[Saved data entries]
╭──
(** *** Splitting a stroke *)

Lemma splitLoop_runs (pts : list Point) :
  forall segments currentSegment,
    Forall (Far eraserSize eraserPoints) currentSegment ->
    exists runs,
      MaximalRuns eraserSize eraserPoints (currentSegment ++ pts) runs
      /\ finishSplit (splitLoop eraserSize eraserPoints pts segments currentSegment)
         = segments ++ filter longRun runs.
Proof.
  induction pts as [|p rest IH]; intros segments cur Hcur.
  - rewrite app_nil_r. unfold finishSplit. simpl.
    destruct cur as [|c cur'].
    + exists []. split; [constructor | now rewrite app_nil_r].
    + exists [c :: cur']. split.
      * rewrite <- (app_nil_r (c :: cur')) at 1.
        constructor; [discriminate | exact Hcur | exact I | constructor].
      * simpl filter. unfold longRun.
        destruct (1 <? length (c :: cur')); [reflexivity | now rewrite app_nil_r].
  - simpl splitLoop.
    destruct (nearEraserPath eraserSize eraserPoints p) eqn:Hp.
    + apply nearEraserPath_Within in Hp.
      destruct (IH (if 1 <? length cur then segments ++ [cur] else segments) [])
        as (runs & Hruns & Heq); [constructor|].
      simpl app in Hruns.
      destruct cur as [|c cur'].
      * exists runs. split.
        -- simpl. now constructor.
        -- exact Heq.
      * exists ((c :: cur') :: runs). split.
        -- constructor; [discriminate | exact Hcur | exact Hp |].
           now constructor.
        -- rewrite Heq. simpl filter. unfold longRun at 2.
           destruct (1 <? length (c :: cur')); [|reflexivity].
           now rewrite <- app_assoc.
    + apply nearEraserPath_Far in Hp.
      destruct (IH segments (cur ++ [p])) as (runs & Hruns & Heq).
      { apply Forall_app. split; [exact Hcur | now constructor]. }
      exists runs. split; [|exact Heq].
      now rewrite <- app_assoc in Hruns.
Qed.
(** A longer mantissa is shifted right by the excess [k] and rounded: the
    result is the quotient or its successor, renormalised when the successor
    is 2^53. *)
Lemma round_aux_shift (m : positive) (e k : Z) :
  0 < k -> Zpos (digits2_pos m) = 53 + k -> -1074 <= e + k < 971 ->
  exists m' j,
    binary_round_aux prec emax false (Zpos m) e loc_Exact
    = S754_finite false m' (e + k + j)
    /\ (j = 0 \/ j = 1)
    /\ (Zpos m' * 2 ^ j = Zpos m / 2 ^ k \/ Zpos m' * 2 ^ j = Zpos m / 2 ^ k + 1).
Proof.
  intros Hk Hd He.
  destruct (digits2_pos_bounds m) as [Blo Bhi]. rewrite Hd in Blo, Bhi.
  replace (53 + k - 1) with (k + 52) in Blo by lia.
  replace (53 + k) with (k + 53) in Bhi by lia.
  rewrite Z.pow_add_r in Blo, Bhi by lia.
  assert (P2 : 0 < 2 ^ k) by (apply Z.pow_pos_nonneg; lia).
  set (q := Zpos m / 2 ^ k).
  assert (Hq : 2 ^ 52 <= q < 2 ^ 53).
  { unfold q. split.
    - apply Z.div_le_lower_bound; lia.
    - apply Z.div_lt_upper_bound; lia. }
  assert (F : fexp prec emax (Zpos (digits2_pos m) + e) - e = k).
  { unfold fexp, SpecFloat.emin, prec, emax. lia. }
  destruct k as [|kp|kp]; try lia.
  assert (S1 : shr_fexp prec emax (Zpos m) e loc_Exact
               = (iter_pos shr_1 kp (Build_shr_record (Zpos m) false false), e + Zpos kp)).
  { unfold shr_fexp. cbn [Zdigits2 shr_record_of_loc]. rewrite F. reflexivity. }
  unfold binary_round_aux. rewrite S1. cbv beta iota.
  destruct (iter_shr_m kp (Build_shr_record (Zpos m) false false)) as [Em _];
    [cbn; lia|]. cbn [shr_m] in Em. fold q in Em.
  rewrite Em.
  destruct (round_nearest_even_cases q
              (loc_of_shr_record (iter_pos shr_1 kp (Build_shr_record (Zpos m) false false))))
    as [E1|E1]; rewrite E1.
  - (* rounded down *)
    destruct q as [|qp|qp] eqn:Eq; try (change (2 ^ 52) with 4503599627370496 in Hq; lia).
    assert (Dq : Zpos (digits2_pos qp) = 53) by (apply digits2_pos_unique; exact Hq).
    assert (F2 : fexp prec emax (Zpos (digits2_pos qp) + (e + Zpos kp)) - (e + Zpos kp) = 0).
    { unfold fexp, SpecFloat.emin, prec, emax. lia. }
    unfold shr_fexp. cbn [Zdigits2 shr_record_of_loc]. rewrite F2. cbn [shr shr_m].
    exists qp, 0. rewrite Z.add_0_r, Z.mul_1_r.
    destruct (Z.leb_spec (e + Zpos kp) (emax - prec)); [auto|]. unfold emax, prec in *. lia.
  - (* rounded up *)
    destruct (Z.eq_dec (q + 1) (2 ^ 53)) as [E2|E2].
    + rewrite E2. change (2 ^ 53) with 9007199254740992.
      assert (F2 : fexp prec emax (Zdigits2 9007199254740992 + (e + Zpos kp)) - (e + Zpos kp) = 1).
      { unfold fexp, SpecFloat.emin, prec, emax. cbn [Zdigits2 digits2_pos Pos.succ]. lia. }
      unfold shr_fexp. cbn [shr_record_of_loc]. rewrite F2. cbn [shr iter_pos shr_1 shr_m].
      exists 4503599627370496%positive, 1.
      destruct (Z.leb_spec (e + Zpos kp + 1) (emax - prec));
        [|unfold emax, prec in *; lia].
      split; [reflexivity|]. split; [auto|]. right. reflexivity.
    + destruct (q + 1) as [|qp|qp] eqn:Eq; try lia.
      assert (Dq : Zpos (digits2_pos qp) = 53).
      { apply digits2_pos_unique. change (53 - 1) with 52. lia. }
      assert (F2 : fexp prec emax (Zpos (digits2_pos qp) + (e + Zpos kp)) - (e + Zpos kp) = 0).
      { unfold fexp, SpecFloat.emin, prec, emax. lia. }
      unfold shr_fexp. cbn [Zdigits2 shr_record_of_loc]. rewrite F2. cbn [shr shr_m].
      exists qp, 0. rewrite Z.add_0_r, Z.mul_1_r.
      destruct (Z.leb_spec (e + Zpos kp) (emax - prec)); [auto|]. unfold emax, prec in *. lia.
Qed.
(** * PatchStudioPro core: a shallow embedding and its verified properties

    The development follows the layout of [src/patchstudio/core]:

    - [Py]                   the Python built-ins the core relies on
                             ([str.replace], [str.split], [str.strip], list
                             slicing, [list.sort], ...), with Python's semantics;
    - [Models]               [models.py]: Hunk, FilePatch, PatchSet;
    - [PatchInputNormalizer] [normalizer.py];
    - [UnifiedDiffParser]    [parser.py];
    - [PatchApplier]         [applier.py];
    - [Difflib]              the part of Python's [difflib] that [diffgen.py]
                             calls;
    - [DiffGenerator]        [diffgen.py];
    - [MemFS], [Examples]    an in-memory file system and concrete inputs;
    - [Spec]                 the specification's wording, as definitions;
    - [PyFacts] ... [RoundTripFacts]  the properties, one module per
                             component.

    A Python [str] is a sequence of Unicode code points: it is modelled as a
    list of [N].  Python integers are unbounded: they are modelled as [Z]. *)

From Stdlib Require Import ZArith NArith List Bool Lia String Ascii.
From stdpp Require Import base option list gmap.

(* ===================================================================== *)
(** * Python built-ins *)
(* ===================================================================== *)

Module Py.

(** A Python [str]: a list of code points. *)
Definition str := list N.

(** A string literal (ASCII only) as a Python [str]. *)
Definition lit (s : string) : str :=
  map N_of_ascii (list_ascii_of_string s).

Definition TAB : str := [9%N].
Definition LF : str := [10%N].
Definition CR : str := [13%N].
Definition CRLF : str := [13%N; 10%N].
(** U+FEFF, the byte order mark. *)
Definition BOM : str := [65279%N].

Section Sequences.
Context {A : Type} `{EqDecision A}.

(** [s == t] on sequences. *)
Definition eqb (s t : list A) : bool := bool_decide (s = t).

(** [s.startswith(prefix)]. *)
Fixpoint startswith (s prefix : list A) : bool :=
  match prefix, s with
  | [], _ => true
  | _ :: _, [] => false
  | c :: prefix', d :: s' => bool_decide (c = d) && startswith s' prefix'
  end.

(** [s.endswith(suffix)]. *)
Definition endswith (s suffix : list A) : bool :=
  startswith (rev s) (rev suffix).

(** [sub in s]. *)
Fixpoint contains (s sub : list A) : bool :=
  startswith s sub ||
  match s with
  | [] => false
  | _ :: s' => contains s' sub
  end.

(** The scan shared by [replace], [count] and [split] for a non-empty
    pattern: occurrences are found left to right and do not overlap.
    [skip] counts the elements of the current occurrence still to pass. *)
Fixpoint replace_scan (old new : list A) (skip : nat) (s : list A) : list A :=
  match s with
  | [] => []
  | c :: s' =>
      match skip with
      | S k => replace_scan old new k s'
      | O =>
          if startswith s old
          then new ++ replace_scan old new (length old - 1) s'
          else c :: replace_scan old new 0 s'
      end
  end.

(** [s.replace(old, new)]. *)
Definition replace (old new s : list A) : list A :=
  match old with
  | [] => new ++ flat_map (fun c => c :: new) s
  | _ :: _ => replace_scan old new 0 s
  end.

Fixpoint count_scan (sub : list A) (skip : nat) (s : list A) : nat :=
  match s with
  | [] => 0
  | _ :: s' =>
      match skip with
      | S k => count_scan sub k s'
      | O =>
          if startswith s sub
          then S (count_scan sub (length sub - 1) s')
          else count_scan sub 0 s'
      end
  end.

(** [s.count(sub)]: the number of non-overlapping occurrences. *)
Definition count (sub s : list A) : nat :=
  match sub with
  | [] => S (length s)
  | _ :: _ => count_scan sub 0 s
  end.

(** [cur] is the piece being read, in reverse. *)
Fixpoint split_scan (sep : list A) (skip : nat) (cur : list A) (s : list A)
  : list (list A) :=
  match s with
  | [] => [rev cur]
  | c :: s' =>
      match skip with
      | S k => split_scan sep k cur s'
      | O =>
          if startswith s sep
          then rev cur :: split_scan sep (length sep - 1) [] s'
          else split_scan sep 0 (c :: cur) s'
      end
  end.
╰──
WHAT IS EXPECTED:
Would you please copy every line in the data that contains the word "properties"?

RESULT OF THIS EXERCISE:
(** * PatchStudioPro core: a shallow embedding and its verified properties
    - [PyFacts] ... [RoundTripFacts]  the properties, one module per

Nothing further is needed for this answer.